PARIS — More than nine out of ten cases of tuberculosis, which kills 1.8 million people each year, could be averted by 2050 with better testing, drugs and vaccines, according to a major review released Wednesday.
Treatment from 1995 to 2008 saved six million lives, according to the review, published in the British medical journal The Lancet. But TB remains a deadly scourge that fails to attract as many health dollars, euros and yen as other diseases claiming as many or fewer victims, the journal said.
"Tuberculosis is unfashionable these days," said Lesotho Health Minister Mphu Ramatlapeng at a press conference in Geneva, where the report was unveiled at the World Health Organisation (WHO).
Some 36 million people infected with TB during 1995-2008 were cured and incidence of the lung-wasting disease has begun to regress, but only by about one percent per year.
The most urgent -- and most easily remedied -- problem is poor diagnosis, the report said.
More than 80 percent of all TB cases occur in only 22 countries, including nine in Africa, 11 in Asia, and Russia.
Detection rates have improved over the last 15 years, but nearly 40 percent of active infections in those nations still go untreated.
Even worse, only a quarter of the estimated 1.4 million people infected with both tuberculosis and HIV/AIDS have been identified, the study reported. HIV increases the risk of TB 20 fold.
Up to two-thirds of cases in South Africa and Zimbabwe, for example, are thought to be caused by HIV co-infection.
Frequent testing for HIV and the early start of antiretroviral treatment (ART) would help cut incidence by reducing the number of people with compromised immune systems, it said.
Another looming threat are so-called "multidrug-resistant" (MDR) forms of TB.
Most types of tuberculosis can be cured with ten euros (13 dollars) worth of medicine if diagnosed early.
But when patients fail to complete a treatment, the Mycobacterium tuberculosis germ that causes the disease develops a resistance to frontline drugs such as isoniazid and rifampicin.
Treating the new superbugs costs thousands of dollars (euros) and can take up to two years, and even then may fail.

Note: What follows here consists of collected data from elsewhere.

Record pmm_wf (s : pmm) : Prop := {
  wf_bitmap : bitmap_ok s;
  wf_base : is_u64 (pmm_base s);
  wf_base_aligned : pmm_base s `mod` PAGE_SIZE = 0;
  wf_total : 0 ≤ pmm_total_pages s ≤ PMM_MAX_PAGES;
  wf_range : pmm_base s + pmm_total_pages s * PAGE_SIZE ≤ 2 ^ 64;
  wf_free : pmm_free_pages s = Z.of_nat (size (free_set s));
  wf_last : 0 ≤ pmm_last_alloc s < Z.max 1 (pmm_total_pages s);
}.

Lemma elem_of_pages s p : p ∈ pages s ↔ 0 ≤ p < pmm_total_pages s.
Proof. unfold pages. rewrite elem_of_list_to_set, elem_of_seqZ. lia. Qed.

Lemma elem_of_used_set s p :
  p ∈ used_set s ↔ 0 ≤ p < pmm_total_pages s ∧ pmm_is_used s p = true.
Proof. unfold used_set. rewrite elem_of_filter, elem_of_pages. tauto. Qed.

Lemma elem_of_free_set s p :
  p ∈ free_set s ↔ 0 ≤ p < pmm_total_pages s ∧ pmm_is_used s p = false.
Proof.
  unfold free_set. rewrite elem_of_difference, elem_of_used_set, elem_of_pages.
  destruct (pmm_is_used s p); naive_solver.
Qed.

Lemma free_set_size_bound s : pmm_wf s → 0 ≤ Z.of_nat (size (free_set s)) ≤ PMM_MAX_PAGES.
Proof.
  intros Hwf. split; [lia|].
  assert (size (free_set s) ≤ size (pages s))%nat by (apply subseteq_size; set_solver).
  assert (size (pages s) = Z.to_nat (pmm_total_pages s)).
  { unfold pages. rewrite size_list_to_set by apply NoDup_seqZ. apply length_seqZ. }
  pose proof (wf_total s Hwf). lia.
Qed.

Lemma wf_max_page s p : pmm_wf s → 0 ≤ p < pmm_total_pages s → max_page p.
Proof. intros Hwf Hp. pose proof (wf_total s Hwf). unfold max_page. lia. Qed.

Create HintDb pmm.
#[export] Hint Resolve wf_max_page wf_bitmap bitmap_ok_set_used bitmap_ok_set_free : pmm.

(** Handing out and taking back one page, on the concrete state. *)
Definition take_page (p : Z) (s : pmm) : pmm :=
  (pmm_set_used p s) <| pmm_free_pages := pmm_free_pages s - 1 |>
                     <| pmm_last_alloc := (p + 1) `mod` pmm_total_pages s |>.
Definition give_page (p : Z) (s : pmm) : pmm :=
  (pmm_set_free p s) <| pmm_free_pages := pmm_free_pages s + 1 |>.

Lemma take_page_free_set p s :
  pmm_wf s → p ∈ free_set s → free_set (take_page p s) = free_set s ∖ {[p]}.
Proof.
  intros Hwf Hp. apply set_eq. intros q.
  rewrite elem_of_difference, elem_of_singleton, !elem_of_free_set.
  apply elem_of_free_set in Hp as [Hp Hu]. cbn [pmm_total_pages take_page].
  split.
  - intros [Hq Hf]. change (pmm_is_used (pmm_set_used p s) q = false) in Hf.
    rewrite is_used_set_used in Hf by eauto with pmm.
    apply orb_false_elim in Hf as [H1 H2]. by apply bool_decide_eq_false in H1.
  - intros [[Hq Hf] Hne]. split; [done|].
    change (pmm_is_used (pmm_set_used p s) q = false).
    rewrite is_used_set_used by eauto with pmm. by rewrite bool_decide_eq_false_2.
Qed.

Lemma take_page_used_set p s :
  pmm_wf s → p ∈ free_set s → used_set (take_page p s) = {[p]} ∪ used_set s.
Proof.
  intros Hwf Hp. apply set_eq. intros q.
  rewrite elem_of_union, elem_of_singleton, !elem_of_used_set.
  apply elem_of_free_set in Hp as [Hp Hu]. cbn [pmm_total_pages take_page].
  change (pmm_is_used (take_page p s) q) with (pmm_is_used (pmm_set_used p s) q).
  split.
  - intros [Hq Hf]. rewrite is_used_set_used in Hf by eauto with pmm.
    apply orb_true_iff in Hf as [H1%bool_decide_eq_true|H1]; auto.
  - intros [->|[Hq Hf]]; (split; [done|]); rewrite is_used_set_used by eauto with pmm.
    + by rewrite bool_decide_eq_true_2.
    + by rewrite Hf, orb_true_r.
Qed.

Lemma give_page_used_set p s :
  pmm_wf s → p ∈ used_set s → used_set (give_page p s) = used_set s ∖ {[p]}.
Proof.
  intros Hwf Hp. apply set_eq. intros q.
  rewrite elem_of_difference, elem_of_singleton, !elem_of_used_set.
  apply elem_of_used_set in Hp as [Hp Hu]. cbn [pmm_total_pages give_page].
  change (pmm_is_used (give_page p s) q) with (pmm_is_used (pmm_set_free p s) q).
  split.
  - intros [Hq Hf]. rewrite is_used_set_free in Hf by eauto with pmm.
    apply andb_true_iff in Hf as [H1%negb_true_iff%bool_decide_eq_false H2]; auto.
  - intros [[Hq Hf] Hne]. split; [done|]. rewrite is_used_set_free by eauto with pmm.
    by rewrite bool_decide_eq_false_2.
Qed.

Lemma give_page_free_set p s :
  pmm_wf s → p ∈ used_set s → free_set (give_page p s) = {[p]} ∪ free_set s.
Proof.
  intros Hwf Hp. unfold free_set at 1. rewrite give_page_used_set by done.
  change (pages (give_page p s)) with (pages s). unfold free_set.
  assert (p ∈ pages s) by (apply elem_of_used_set in Hp as [? _]; by apply elem_of_pages).
  apply set_eq. intros q. destruct (decide (q = p)) as [->|]; set_solver.
Qed.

"Without significant investment in technology and capacity for prevention, diagnosis and treatment, MDR-TB threatens to become the dominant strain of TB over the next few decades," the study warns.
"The future possibility of strains that are totally resistant to all anti-tuberculosis drugs is not inconceivable."
In 2008, some 440,000 cases of MDR-TB occurred worldwide, half of them in China and India. Only seven percent, however, of these infections were treated.
Turning back the tide on TB will require boosting basic health care infrastructure and targeted prevention measures, including improved vaccines, better use of antibiotics and reduction of risk factors.
There remains a "desperate need" for a more accurate, cheaper test for detection, and for so-called "biomarkers" that predict whether an individual is more likely to be cured by treatment or to relapse, and whether vaccines will work.
All of this takes money, which has fallen far short of needs: the funding gap in high-burden countries -- measured against the Global Plan to Stop TB -- is some half-a-billion dollars in 2010, the study reports.
"Tuberculosis can no longer be the neglected sister of HIV and malaria," the authors say, pointing out that the US National Institutes of Health (NIH) spend about seven percent as much on TB research as for HIV, even though both diseases kill roughly the same number of people worldwide.